(** ** Tables *)

Definition docx_cell (assets : list ExportAsset) (width : N) (row_index : nat)
    (cell : option TableCellData) : text :=
  qlit "<w:tc><w:tcPr><w:tcW w:w=`" ++ show_N width ++ qlit "` w:type=`dxa`/><w:tcMar>" ++
  qlit "<w:top w:w=`100` w:type=`dxa`/><w:start w:w=`120` w:type=`dxa`/>" ++
  qlit "<w:bottom w:w=`100` w:type=`dxa`/><w:end w:w=`120` w:type=`dxa`/></w:tcMar></w:tcPr>" ++
  qlit "<w:p><w:r>" ++ (if row_index =? 0 then lit "<w:rPr><w:b/></w:rPr>" else []) ++
  qlit "<w:t xml:space=`preserve`>" ++ escape_xml (from_option cell_text [] cell) ++
  qlit "</w:t></w:r></w:p>" ++
  mjoin (omap (known_image assets) (from_option cell_images [] cell)) ++ lit "</w:tc>".

Definition docx_row (assets : list ExportAsset) (width : N) (columns row_index : nat)
    (row : list TableCellData) : text :=
  lit "<w:tr>" ++
  mjoin ((λ column, docx_cell assets width row_index (row !! column)) <$> seq 0 columns) ++
  lit "</w:tr>".

(** [table.rows.iter().map(Vec::len).max()] *)
Definition column_count (table : TableData) : option nat :=
  match table_rows table with
  | [] => None
  | rows => Some (foldr Nat.max 0 (length <$> rows))
  end.

(** A division by zero panics. *)
Definition docx_table {E} (table : TableData) (assets : list ExportAsset) : outcome E text :=
  let columns := default 1 (column_count table) in
  let divisor := (N.of_nat columns `mod` (u32_max + 1))%N in
  if (divisor =? 0)%N then Panic
  else
    let width := (9000 / divisor)%N in
    Ok (qlit "<w:tbl><w:tblPr><w:tblW w:w=`9000` w:type=`dxa`/><w:tblLayout w:type=`fixed`/>" ++
        qlit "</w:tblPr><w:tblGrid>" ++
        mjoin (replicate columns (qlit "<w:gridCol w:w=`" ++ show_N width ++ qlit "`/>")) ++
        lit "</w:tblGrid>" ++
        mjoin (imap (docx_row assets width columns) (table_rows table)) ++ lit "</w:tbl>").

(** ** The document *)

(** A paragraph with its style or its list. *)
Definition docx_paragraph (style : option text) (numbering : option nat) (t : text) : text :=
  lit "<w:p>" ++
  match style, numbering with
  | None, None => []
  | _, _ =>
      lit "<w:pPr>" ++
      from_option (λ s, qlit "<w:pStyle w:val=`" ++ s ++ qlit "`/>") [] style ++
      from_option (λ n, qlit "<w:numPr><w:ilvl w:val=`0`/><w:numId w:val=`" ++ show_nat n ++
                        qlit "`/></w:numPr>") [] numbering ++
      lit "</w:pPr>"
  end ++
  qlit "<w:r><w:t xml:space=`preserve`>" ++ escape_xml t ++ lit "</w:t></w:r></w:p>".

+-------+

* **YOUR OBJECTIVE**:
Copy, from the material above, each line in which the string "match" occurs.

* **ANSWER TO THIS TASK**:
  match table_rows table with
  match style, numbering with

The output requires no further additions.